Un incarico che già esiste
Questa la sua riflessione: “La caccia potrebbe diventare presto parte della gestione faunistica anche in Italia, il che ci avvicinerebbe ad altri paesi europei come Francia e Germania. Il cacciatore potrebbe dunque ricoprire incarichi nella gestione (in realtà lo stiamo già facendo). Attenzione, questo non è un riconoscimento di merito, è una responsabilità che ci viene affidata per le nostre competenze e che dobbiamo accettare perché va a vantaggio dell’ambiente, legittimandoci di fronte alla collettività“.
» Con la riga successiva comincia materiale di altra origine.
(** * Gateway-API to Istio conversion: a shallow embedding of
    [pilot/pkg/config/kube/gateway/conversion.go] and its properties. *)

From Stdlib Require Import ZArith Bool Lia SpecFloat Ascii String DecimalString.
From Stdlib Require Import Reals Lra.
From stdpp Require Import base option list strings gmap.

Local Open Scope Z_scope.

(** ** Machine integers

    Go's [int] is 64 bits wide on the platforms Istio ships for; arithmetic
    wraps around in two's complement.  [int32] fields of the API types are
    converted with [int(...)], which never loses information, and back with
    [int32(...)], which truncates. *)

Module GoInt.

Definition wrap64 (z : Z) : Z := (z + 2 ^ 63) mod 2 ^ 64 - 2 ^ 63.
Definition wrap32 (z : Z) : Z := (z + 2 ^ 31) mod 2 ^ 32 - 2 ^ 31.
Definition to_uint32 (z : Z) : Z := z mod 2 ^ 32.

Definition in_int64 (z : Z) : Prop := - 2 ^ 63 <= z < 2 ^ 63.
Definition in_int32 (z : Z) : Prop := - 2 ^ 31 <= z < 2 ^ 31.

Definition add (a b : Z) : Z := wrap64 (a + b).
Definition sub (a b : Z) : Z := wrap64 (a - b).

End GoInt.

(** ** IEEE-754 binary64

    Go's [float64], given by the Standard Library's executable
    specification of binary floating point at precision 53. *)

Module Float64.

Definition prec : Z := 53.
Definition emax : Z := 1024.

Definition float64 : Type := spec_float.

(** [float64(n)] for an integer [n]: round to nearest, ties to even. *)
Definition of_int (z : Z) : float64 := binary_normalize prec emax z 0 false.

Definition div (x y : float64) : float64 := SFdiv prec emax x y.
Definition mul (x y : float64) : float64 := SFmul prec emax x y.
Definition sub (x y : float64) : float64 := SFsub prec emax x y.
Definition ltb (x y : float64) : bool := SFltb x y.

Definition isNaN (x : float64) : bool :=
  match x with S754_nan => true | _ => false end.

(** [int(x)]: the fraction is discarded.  A value that does not fit (or a
    NaN) converts to the smallest integer, as the amd64 and arm64 back ends
    of the Go compiler do. *)
Definition to_int (x : float64) : Z :=
  match x with
  | S754_zero _ => 0
  | S754_finite s m e =>
      let a := Z.shiftl (Zpos m) e in
      let v := if s then - a else a in
      if (- 2 ^ 63 <=? v) && (v <? 2 ^ 63) then v else - 2 ^ 63
  | _ => - 2 ^ 63
  end.

End Float64.

(** ** Package [sort]

    [sort.Sort] sees its argument only through [Len], [Less] and [Swap]. *)

Module GoSort.

Record Interface (S : Type) : Type := {
  Len : S -> nat;
  Less : S -> nat -> nat -> bool;
  Swap : S -> nat -> nat -> S
}.
Arguments Len {S} _ _.
Arguments Less {S} _ _ _ _.
Arguments Swap {S} _ _ _ _.

(** [x[i], x[j] = x[j], x[i]] on a slice. *)
Definition swap_list {A} (l : list A) (i j : nat) : list A :=
  match l !! i, l !! j with
  | Some a, Some b => <[j := a]> (<[i := b]> l)
  | _, _ => l
  end.

(** [sort.Float64Slice]: [Less] orders NaN before every other value. *)
Definition Float64Slice : Interface (list Float64.float64) := {|
  Len := fun x => length x;
  Less := fun x i j =>
    match x !! i, x !! j with
    | Some a, Some b =>
        Float64.ltb a b || (Float64.isNaN a && negb (Float64.isNaN b))
    | _, _ => false
    end;
  Swap := swap_list
|}.

(** [sort.Reverse]: the same data with the arguments of [Less] exchanged. *)
Definition Reverse {S} (I : Interface S) : Interface S := {|
  Len := Len I;
  Less := fun s i j => Less I s j i;
  Swap := Swap I
|}.

Definition run_swaps {S} (I : Interface S) (s : S) (l : list (nat * nat)) : S :=
  foldl (fun s p => Swap I s p.1 p.2) s l.

(** The sorting algorithm of the Go runtime is not part of this repository
    and has changed between Go releases.  What every release guarantees is
    that [sort.Sort] changes the data by calls to [Swap] only, with indices
    below [Len]. *)
Record Sorter : Type := {
  sort_Sort : forall S : Type, Interface S -> S -> S;
  sort_by_swaps : forall (S : Type) (I : Interface S) (s : S),
    exists l : list (nat * nat),
      Forall (fun p => (p.1 < Len I s)%nat /\ (p.2 < Len I s)%nat) l /\
      sort_Sort S I s = run_swaps I s l
}.

(** [insertionSort(data, 0, n)], which is all of [sort.Sort] on slices of
    fewer than seven elements in every Go release. *)
Fixpoint insertDown {S} (I : Interface S) (j : nat) (s : S) : S :=
  match j with
  | O => s
  | Datatypes.S j' =>
      if Less I s j j' then insertDown I j' (Swap I s j j') else s
  end.

Definition insertionSort {S} (I : Interface S) (s : S) : S :=
  foldl (fun s i => insertDown I i s) s (seq 1 (Len I s - 1)).

End GoSort.

(** ** The weight normalizer *)

Section Weights.

Import GoInt Float64 GoSort.

Variable sorter : Sorter.

Definition intSum (n : list Z) : Z :=
  foldl (fun r i => GoInt.add r i) 0 n.

(** [argSlice]: a [sort.Interface] together with the index slice that is
    permuted alongside it. *)
Record argSlice (S : Type) : Type := {
  inner : S;
  idx : list nat
}.
Arguments inner {S} _.
Arguments idx {S} _.

Definition argSliceI {S} (I : Interface S) : Interface (argSlice S) := {|
  Len := fun s => Len I (inner s);
  Less := fun s i j => Less I (inner s) i j;
  Swap := fun s i j =>
    {| inner := Swap I (inner s) i j; idx := swap_list (idx s) i j |}
|}.

Definition argsort (n : list float64) : list nat :=
  let s := {| inner := n; idx := seq 0 (length n) |} in
  idx (sort_Sort sorter _ (Reverse (argSliceI Float64Slice)) s).

(** One float division as the code executes it: dividend and divisor
    before their conversion to [float64]. *)
Definition division : Type := (Z * Z)%type.

Record percents : Type := {
  results : list Z;
  remainders : list float64;
  divisions : list division
}.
Gli anticaccia sono avvertiti
Poi un messaggio rivolto agli anticaccia: “Non significa che il cacciatore in qualsiasi contesto, stia facendo bioregolazione. Significa che è utile sfruttarne le competenze in questo senso. Sappiamo benissimo che la nostra passione non impatta più di tante altre attività alle quali non viene richiesto un accordo del genere. Dobbiamo prendere atto dell’aspetto emotivo di una società che ha subito decenni di condizionamenti, se vogliamo che ci restituisca il giusto riconoscimento”.
Muoversi nella natura
Il ruolo dei cacciatori è molto chiaro: “Lo so che alcuni di noi storcono il naso e non c’è nulla di sbagliato nel desiderare di andare semplicemente a caccia senza sentirsi dei sicari di Stato volontari, ma il modo per rendere il sistema vantaggioso per tutti esiste e coinvolge tutto il mondo rurale di cui comunque facciamo parte (non come baratto ma come collaborazione). Sapersi muovere nella natura e negli spazi di confine, conoscerla e conoscere la fauna che la abita, come si comporta, come reagisce, trovarla, monitorarla, censirla, classificarla non è un compito facile. Chiunque lo sappia fare, però, che prima o no il grilletto, è un cacciatore“.
Competenza, etica e responsabilità
Infine, un appello accorato: “Basta con i Bambi, le anime innocenti, i pelosetti, è ora di ridare dignità alla natura, agli animali e alle persone. E per fare questo, dobbiamo fare tutti la nostra parte con competenza, etica e responsabilità“.